------ INPUT FOR THIS TASK

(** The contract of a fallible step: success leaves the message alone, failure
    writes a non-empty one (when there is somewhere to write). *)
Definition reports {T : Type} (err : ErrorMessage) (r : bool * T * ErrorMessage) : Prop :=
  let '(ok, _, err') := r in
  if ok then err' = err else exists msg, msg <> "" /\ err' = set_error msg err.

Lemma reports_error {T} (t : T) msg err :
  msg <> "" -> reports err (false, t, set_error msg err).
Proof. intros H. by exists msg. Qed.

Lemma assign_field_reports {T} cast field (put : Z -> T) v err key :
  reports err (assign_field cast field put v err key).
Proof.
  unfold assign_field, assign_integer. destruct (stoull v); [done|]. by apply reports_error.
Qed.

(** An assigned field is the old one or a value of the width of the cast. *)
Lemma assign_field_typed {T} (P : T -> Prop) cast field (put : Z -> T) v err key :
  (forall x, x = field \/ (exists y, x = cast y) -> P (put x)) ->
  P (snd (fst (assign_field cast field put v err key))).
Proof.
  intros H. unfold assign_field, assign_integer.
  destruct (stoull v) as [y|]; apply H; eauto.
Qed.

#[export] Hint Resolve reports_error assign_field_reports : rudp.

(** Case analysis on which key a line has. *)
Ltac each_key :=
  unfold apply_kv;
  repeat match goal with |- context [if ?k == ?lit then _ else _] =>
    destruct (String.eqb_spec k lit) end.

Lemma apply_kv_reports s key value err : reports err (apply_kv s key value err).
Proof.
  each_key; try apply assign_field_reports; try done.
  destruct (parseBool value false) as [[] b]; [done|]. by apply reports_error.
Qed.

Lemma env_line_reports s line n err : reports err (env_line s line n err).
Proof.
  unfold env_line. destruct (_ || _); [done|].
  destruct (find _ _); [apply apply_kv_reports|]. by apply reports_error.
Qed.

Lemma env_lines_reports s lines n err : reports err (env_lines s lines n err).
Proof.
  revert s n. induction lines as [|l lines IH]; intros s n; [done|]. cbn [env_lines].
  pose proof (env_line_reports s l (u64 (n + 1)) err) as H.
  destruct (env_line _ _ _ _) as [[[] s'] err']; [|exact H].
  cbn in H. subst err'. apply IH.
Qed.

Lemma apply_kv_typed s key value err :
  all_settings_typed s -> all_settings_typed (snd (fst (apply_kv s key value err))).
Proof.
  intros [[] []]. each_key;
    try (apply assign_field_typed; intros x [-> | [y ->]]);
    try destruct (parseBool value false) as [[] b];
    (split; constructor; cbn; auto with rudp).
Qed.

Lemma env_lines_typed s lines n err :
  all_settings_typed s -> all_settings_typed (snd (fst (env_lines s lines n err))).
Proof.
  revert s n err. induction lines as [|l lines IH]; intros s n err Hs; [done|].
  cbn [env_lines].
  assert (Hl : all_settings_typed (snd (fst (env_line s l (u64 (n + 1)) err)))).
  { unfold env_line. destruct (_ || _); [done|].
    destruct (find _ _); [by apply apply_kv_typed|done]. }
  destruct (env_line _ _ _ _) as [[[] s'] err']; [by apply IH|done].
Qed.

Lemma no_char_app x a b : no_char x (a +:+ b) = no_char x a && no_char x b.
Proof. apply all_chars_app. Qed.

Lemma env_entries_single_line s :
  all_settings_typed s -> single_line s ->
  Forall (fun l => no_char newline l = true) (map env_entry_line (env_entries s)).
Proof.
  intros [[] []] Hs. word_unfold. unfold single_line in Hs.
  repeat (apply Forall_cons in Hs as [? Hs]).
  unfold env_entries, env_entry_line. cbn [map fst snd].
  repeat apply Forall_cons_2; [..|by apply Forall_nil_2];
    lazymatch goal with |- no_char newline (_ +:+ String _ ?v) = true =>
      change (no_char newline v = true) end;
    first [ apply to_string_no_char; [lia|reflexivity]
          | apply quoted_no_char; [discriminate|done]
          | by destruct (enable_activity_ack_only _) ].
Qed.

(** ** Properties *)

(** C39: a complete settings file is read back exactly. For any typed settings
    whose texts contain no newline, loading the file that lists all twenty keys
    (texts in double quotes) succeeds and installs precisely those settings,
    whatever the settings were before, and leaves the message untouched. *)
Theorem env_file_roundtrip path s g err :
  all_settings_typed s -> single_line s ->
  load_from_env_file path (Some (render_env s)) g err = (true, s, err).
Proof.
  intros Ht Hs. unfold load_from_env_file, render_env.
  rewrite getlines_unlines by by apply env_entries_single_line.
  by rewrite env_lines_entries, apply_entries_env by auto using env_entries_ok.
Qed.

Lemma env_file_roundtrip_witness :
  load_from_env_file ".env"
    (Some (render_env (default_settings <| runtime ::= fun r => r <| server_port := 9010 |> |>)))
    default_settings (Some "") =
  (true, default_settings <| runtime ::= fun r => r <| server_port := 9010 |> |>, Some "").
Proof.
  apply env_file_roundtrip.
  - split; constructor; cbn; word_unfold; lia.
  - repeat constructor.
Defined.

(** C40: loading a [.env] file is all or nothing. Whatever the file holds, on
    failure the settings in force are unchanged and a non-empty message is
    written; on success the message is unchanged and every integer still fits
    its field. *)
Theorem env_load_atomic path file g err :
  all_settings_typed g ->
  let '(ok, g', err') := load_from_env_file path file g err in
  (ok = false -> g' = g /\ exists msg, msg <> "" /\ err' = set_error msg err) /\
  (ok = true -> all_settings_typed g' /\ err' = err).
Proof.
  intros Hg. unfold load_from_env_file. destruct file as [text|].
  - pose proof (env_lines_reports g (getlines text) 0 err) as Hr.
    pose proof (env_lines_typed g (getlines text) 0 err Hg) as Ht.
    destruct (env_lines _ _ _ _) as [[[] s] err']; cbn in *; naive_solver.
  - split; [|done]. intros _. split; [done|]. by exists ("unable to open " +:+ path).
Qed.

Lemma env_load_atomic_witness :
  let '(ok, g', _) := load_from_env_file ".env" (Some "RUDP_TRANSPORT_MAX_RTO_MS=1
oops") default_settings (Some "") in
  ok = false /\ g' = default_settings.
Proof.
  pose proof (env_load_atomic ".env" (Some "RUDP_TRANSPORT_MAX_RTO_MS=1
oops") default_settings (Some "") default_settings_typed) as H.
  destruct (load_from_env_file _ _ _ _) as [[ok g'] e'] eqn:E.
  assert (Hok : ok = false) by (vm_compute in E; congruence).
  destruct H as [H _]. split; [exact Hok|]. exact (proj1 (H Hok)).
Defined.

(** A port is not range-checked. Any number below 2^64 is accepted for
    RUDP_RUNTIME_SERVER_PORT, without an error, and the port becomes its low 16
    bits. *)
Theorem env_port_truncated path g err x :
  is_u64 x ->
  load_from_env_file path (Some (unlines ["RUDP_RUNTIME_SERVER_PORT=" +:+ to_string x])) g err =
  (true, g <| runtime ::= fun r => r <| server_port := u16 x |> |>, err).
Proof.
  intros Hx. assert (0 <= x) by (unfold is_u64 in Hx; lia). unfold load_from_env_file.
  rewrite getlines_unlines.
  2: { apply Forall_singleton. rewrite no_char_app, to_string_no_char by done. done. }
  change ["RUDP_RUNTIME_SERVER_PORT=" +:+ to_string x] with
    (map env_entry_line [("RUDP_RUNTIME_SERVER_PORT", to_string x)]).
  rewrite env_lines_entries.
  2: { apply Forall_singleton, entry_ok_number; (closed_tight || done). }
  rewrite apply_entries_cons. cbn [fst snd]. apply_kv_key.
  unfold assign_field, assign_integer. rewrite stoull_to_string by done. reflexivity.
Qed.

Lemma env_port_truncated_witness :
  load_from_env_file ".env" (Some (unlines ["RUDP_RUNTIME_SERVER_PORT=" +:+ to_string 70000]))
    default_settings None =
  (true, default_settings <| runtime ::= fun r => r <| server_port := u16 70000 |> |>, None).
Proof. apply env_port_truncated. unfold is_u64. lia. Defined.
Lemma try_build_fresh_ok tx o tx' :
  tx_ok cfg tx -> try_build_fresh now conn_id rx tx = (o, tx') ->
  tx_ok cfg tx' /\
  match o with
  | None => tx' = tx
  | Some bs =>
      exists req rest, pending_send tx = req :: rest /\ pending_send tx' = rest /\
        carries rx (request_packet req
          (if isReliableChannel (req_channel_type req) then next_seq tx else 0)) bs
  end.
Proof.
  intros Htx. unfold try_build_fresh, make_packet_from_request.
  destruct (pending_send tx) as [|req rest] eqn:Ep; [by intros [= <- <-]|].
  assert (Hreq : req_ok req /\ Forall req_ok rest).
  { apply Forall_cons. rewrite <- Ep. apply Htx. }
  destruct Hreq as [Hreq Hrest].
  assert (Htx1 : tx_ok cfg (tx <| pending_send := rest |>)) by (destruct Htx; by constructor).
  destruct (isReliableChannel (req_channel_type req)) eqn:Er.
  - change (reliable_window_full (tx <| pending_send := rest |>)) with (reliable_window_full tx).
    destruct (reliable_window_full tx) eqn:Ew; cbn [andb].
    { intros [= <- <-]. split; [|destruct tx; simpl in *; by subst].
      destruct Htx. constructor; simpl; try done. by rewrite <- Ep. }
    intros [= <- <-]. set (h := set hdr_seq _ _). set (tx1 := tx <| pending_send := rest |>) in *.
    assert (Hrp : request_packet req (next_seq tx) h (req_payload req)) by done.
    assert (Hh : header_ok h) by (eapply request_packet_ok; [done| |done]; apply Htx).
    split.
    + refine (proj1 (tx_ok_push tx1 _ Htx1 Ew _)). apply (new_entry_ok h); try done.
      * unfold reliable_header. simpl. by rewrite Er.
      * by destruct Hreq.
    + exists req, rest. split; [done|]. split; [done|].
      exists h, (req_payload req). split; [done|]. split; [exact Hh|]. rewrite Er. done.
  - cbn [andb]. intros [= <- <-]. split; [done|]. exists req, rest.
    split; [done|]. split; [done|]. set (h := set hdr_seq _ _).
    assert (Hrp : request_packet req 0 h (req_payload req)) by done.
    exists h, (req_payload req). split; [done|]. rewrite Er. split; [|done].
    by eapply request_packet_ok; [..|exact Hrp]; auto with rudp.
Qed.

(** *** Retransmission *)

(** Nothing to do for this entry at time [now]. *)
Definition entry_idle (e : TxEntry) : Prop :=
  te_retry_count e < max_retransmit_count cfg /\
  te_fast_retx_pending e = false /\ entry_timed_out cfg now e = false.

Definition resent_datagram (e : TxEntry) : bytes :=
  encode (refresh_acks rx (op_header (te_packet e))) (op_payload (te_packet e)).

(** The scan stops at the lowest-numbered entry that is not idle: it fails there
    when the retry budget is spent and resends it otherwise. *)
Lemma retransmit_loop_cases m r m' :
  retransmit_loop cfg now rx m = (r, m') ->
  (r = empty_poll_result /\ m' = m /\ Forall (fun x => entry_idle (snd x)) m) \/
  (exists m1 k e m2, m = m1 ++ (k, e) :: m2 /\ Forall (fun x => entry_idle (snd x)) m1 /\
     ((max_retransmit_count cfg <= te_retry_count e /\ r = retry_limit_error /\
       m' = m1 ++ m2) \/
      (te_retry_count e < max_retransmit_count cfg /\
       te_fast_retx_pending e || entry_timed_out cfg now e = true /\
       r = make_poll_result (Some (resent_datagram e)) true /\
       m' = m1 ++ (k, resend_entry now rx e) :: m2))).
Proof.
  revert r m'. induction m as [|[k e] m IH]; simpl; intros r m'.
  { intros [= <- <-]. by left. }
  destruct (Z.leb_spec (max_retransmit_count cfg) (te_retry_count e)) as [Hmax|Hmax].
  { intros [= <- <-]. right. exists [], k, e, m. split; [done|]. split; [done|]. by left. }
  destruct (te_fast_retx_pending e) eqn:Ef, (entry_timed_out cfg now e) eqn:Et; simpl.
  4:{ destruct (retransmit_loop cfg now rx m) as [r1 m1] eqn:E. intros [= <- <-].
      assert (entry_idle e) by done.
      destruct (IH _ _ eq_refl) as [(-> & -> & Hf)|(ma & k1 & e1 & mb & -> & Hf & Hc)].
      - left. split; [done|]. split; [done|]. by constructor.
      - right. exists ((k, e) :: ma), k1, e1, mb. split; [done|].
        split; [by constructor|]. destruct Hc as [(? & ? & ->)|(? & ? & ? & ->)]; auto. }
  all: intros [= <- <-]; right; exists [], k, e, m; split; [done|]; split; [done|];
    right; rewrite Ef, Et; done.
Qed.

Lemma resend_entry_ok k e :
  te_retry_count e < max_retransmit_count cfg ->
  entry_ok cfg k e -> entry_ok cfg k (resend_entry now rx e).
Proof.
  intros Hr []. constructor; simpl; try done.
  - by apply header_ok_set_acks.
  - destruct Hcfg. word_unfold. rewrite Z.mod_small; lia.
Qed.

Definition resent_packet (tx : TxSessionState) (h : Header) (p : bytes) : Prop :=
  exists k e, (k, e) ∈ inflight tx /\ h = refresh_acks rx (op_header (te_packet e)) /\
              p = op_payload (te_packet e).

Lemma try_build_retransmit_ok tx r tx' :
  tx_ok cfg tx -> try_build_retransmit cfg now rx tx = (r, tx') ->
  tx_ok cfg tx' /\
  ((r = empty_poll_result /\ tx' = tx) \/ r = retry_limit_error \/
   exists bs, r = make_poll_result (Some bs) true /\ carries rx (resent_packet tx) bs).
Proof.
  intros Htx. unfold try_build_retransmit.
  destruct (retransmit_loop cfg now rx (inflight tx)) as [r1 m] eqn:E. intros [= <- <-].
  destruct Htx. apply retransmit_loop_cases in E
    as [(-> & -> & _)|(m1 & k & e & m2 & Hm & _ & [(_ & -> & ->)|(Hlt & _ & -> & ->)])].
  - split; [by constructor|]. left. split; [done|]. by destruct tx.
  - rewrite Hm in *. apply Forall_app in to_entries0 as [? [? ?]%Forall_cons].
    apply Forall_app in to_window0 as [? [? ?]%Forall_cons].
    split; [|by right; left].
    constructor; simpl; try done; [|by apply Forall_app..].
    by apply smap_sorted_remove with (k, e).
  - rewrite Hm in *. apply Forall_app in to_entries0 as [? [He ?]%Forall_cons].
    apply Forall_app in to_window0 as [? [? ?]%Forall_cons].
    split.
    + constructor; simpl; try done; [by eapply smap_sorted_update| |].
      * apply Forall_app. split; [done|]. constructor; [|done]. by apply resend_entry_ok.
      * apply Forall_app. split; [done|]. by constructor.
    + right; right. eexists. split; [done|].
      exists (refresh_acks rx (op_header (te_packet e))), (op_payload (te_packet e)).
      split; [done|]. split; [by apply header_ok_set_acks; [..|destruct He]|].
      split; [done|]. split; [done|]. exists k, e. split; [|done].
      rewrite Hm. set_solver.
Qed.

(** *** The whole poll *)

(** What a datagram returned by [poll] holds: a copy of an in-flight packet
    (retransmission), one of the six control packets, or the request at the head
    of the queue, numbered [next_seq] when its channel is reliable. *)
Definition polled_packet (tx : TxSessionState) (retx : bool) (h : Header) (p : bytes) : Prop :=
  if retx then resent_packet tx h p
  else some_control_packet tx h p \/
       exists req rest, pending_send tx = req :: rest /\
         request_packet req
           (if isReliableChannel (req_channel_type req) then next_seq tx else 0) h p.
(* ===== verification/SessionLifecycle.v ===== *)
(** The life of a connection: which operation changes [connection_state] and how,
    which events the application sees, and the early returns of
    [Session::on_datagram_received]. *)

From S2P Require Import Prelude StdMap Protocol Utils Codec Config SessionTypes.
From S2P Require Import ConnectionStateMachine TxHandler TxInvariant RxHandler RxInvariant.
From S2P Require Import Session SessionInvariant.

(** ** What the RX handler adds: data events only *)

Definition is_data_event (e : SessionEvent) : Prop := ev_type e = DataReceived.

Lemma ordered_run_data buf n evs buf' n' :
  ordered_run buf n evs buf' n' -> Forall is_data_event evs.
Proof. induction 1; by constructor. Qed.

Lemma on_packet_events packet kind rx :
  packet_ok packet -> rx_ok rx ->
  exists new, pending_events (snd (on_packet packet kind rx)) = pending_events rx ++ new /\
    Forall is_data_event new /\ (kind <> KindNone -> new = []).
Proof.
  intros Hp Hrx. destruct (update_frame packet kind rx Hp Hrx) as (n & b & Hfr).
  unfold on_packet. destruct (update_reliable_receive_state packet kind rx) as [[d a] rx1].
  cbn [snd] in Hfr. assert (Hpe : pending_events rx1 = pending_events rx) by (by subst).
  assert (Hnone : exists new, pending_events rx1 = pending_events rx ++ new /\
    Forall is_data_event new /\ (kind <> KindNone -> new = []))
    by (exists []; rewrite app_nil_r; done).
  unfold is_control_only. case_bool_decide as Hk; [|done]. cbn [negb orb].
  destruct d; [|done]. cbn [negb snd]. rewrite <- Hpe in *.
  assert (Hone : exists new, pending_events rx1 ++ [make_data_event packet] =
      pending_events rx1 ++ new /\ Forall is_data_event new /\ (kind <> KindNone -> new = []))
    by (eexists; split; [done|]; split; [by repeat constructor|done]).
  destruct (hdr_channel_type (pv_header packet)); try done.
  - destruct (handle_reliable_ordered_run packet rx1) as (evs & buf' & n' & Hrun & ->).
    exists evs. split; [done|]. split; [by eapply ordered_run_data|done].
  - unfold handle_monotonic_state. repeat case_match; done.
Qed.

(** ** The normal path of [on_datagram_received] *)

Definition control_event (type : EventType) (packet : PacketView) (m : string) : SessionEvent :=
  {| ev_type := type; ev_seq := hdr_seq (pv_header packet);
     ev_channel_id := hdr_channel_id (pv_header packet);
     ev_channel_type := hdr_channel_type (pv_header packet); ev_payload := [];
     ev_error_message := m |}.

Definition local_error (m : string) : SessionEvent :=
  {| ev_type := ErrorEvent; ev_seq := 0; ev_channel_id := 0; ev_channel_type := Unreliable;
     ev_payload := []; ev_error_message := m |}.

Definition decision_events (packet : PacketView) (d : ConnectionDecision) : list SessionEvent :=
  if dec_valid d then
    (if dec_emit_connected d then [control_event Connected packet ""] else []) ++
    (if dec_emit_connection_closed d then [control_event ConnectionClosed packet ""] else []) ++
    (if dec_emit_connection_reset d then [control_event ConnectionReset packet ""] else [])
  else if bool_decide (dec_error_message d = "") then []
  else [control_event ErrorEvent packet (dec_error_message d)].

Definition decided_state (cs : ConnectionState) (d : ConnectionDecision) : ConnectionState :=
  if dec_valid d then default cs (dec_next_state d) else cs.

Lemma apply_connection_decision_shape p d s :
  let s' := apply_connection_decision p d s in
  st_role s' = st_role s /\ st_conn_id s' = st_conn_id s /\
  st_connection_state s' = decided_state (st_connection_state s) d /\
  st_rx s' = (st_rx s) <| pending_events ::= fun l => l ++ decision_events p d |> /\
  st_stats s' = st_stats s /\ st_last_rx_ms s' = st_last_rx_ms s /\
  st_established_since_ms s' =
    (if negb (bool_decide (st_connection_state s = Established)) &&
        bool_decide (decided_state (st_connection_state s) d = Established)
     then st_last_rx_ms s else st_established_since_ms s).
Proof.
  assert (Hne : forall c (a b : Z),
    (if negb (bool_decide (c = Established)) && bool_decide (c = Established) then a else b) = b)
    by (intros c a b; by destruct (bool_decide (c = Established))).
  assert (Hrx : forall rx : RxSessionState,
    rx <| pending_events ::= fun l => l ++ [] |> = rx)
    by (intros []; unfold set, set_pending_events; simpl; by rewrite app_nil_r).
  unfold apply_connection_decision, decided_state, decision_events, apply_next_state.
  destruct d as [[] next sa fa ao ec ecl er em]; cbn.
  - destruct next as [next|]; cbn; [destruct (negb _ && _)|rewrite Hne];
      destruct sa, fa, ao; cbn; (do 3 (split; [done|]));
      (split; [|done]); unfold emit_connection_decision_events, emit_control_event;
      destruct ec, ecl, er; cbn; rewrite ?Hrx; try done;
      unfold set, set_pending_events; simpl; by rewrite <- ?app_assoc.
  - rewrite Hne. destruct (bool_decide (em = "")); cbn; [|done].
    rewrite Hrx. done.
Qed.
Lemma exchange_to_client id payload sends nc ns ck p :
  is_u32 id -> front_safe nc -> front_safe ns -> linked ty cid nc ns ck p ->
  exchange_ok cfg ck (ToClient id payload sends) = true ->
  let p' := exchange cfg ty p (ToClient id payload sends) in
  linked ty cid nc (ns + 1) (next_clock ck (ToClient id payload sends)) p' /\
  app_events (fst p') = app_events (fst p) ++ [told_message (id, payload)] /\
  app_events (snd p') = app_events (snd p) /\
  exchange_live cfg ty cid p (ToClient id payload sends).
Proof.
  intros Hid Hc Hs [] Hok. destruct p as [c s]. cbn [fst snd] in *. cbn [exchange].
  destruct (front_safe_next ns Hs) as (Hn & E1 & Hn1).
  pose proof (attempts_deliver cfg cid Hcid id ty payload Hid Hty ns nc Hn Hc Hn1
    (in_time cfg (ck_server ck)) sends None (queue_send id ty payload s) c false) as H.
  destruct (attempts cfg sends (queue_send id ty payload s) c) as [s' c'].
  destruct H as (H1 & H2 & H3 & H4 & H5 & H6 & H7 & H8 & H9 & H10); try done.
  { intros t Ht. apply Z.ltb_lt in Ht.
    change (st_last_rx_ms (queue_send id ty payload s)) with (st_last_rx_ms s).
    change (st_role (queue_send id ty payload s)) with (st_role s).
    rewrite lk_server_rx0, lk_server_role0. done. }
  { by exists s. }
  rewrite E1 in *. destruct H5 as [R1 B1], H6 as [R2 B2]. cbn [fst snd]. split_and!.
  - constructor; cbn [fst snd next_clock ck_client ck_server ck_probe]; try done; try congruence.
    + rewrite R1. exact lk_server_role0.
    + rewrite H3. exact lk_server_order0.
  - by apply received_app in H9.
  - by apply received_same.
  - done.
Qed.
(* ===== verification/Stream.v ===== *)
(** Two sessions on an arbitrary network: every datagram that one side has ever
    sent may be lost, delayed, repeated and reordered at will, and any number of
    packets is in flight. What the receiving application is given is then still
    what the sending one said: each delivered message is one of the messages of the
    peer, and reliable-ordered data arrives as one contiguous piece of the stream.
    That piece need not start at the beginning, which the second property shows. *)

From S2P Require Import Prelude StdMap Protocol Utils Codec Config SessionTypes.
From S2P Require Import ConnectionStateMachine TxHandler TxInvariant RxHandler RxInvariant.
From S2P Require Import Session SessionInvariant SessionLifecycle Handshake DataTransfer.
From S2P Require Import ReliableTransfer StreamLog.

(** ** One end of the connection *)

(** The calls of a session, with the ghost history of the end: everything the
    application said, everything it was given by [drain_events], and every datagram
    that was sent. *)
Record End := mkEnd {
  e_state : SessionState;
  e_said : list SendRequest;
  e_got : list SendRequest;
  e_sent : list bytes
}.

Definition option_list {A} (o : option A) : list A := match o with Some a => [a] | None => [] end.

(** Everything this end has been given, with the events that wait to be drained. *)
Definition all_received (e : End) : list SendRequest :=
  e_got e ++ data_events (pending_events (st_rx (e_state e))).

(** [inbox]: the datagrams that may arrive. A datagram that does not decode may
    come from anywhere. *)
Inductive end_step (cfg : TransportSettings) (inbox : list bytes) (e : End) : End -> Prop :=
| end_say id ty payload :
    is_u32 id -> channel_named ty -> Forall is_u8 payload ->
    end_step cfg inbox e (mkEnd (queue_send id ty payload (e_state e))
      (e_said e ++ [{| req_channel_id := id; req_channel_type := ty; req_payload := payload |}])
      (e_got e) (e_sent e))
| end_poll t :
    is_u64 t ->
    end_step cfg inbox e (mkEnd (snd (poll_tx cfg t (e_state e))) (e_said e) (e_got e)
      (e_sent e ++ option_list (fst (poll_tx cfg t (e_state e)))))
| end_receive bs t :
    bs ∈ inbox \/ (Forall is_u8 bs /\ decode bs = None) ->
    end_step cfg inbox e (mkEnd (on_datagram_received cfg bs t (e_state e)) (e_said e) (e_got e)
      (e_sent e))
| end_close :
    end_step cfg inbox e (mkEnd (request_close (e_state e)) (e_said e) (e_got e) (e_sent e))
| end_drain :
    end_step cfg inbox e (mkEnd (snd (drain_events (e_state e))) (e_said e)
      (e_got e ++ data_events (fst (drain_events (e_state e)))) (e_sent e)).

------------

WORK INSTRUCTIONS: Quote the data above from the line containing "repeat (apply Forall_cons in Hs as [? Hs])." to the line containing "first [ apply", inclusive, and stop.

YOUR SOLUTION:
  repeat (apply Forall_cons in Hs as [? Hs]).
  unfold env_entries, env_entry_line. cbn [map fst snd].
  repeat apply Forall_cons_2; [..|by apply Forall_nil_2];
    lazymatch goal with |- no_char newline (_ +:+ String _ ?v) = true =>
      change (no_char newline v = true) end;
    first [ apply to_string_no_char; [lia|reflexivity]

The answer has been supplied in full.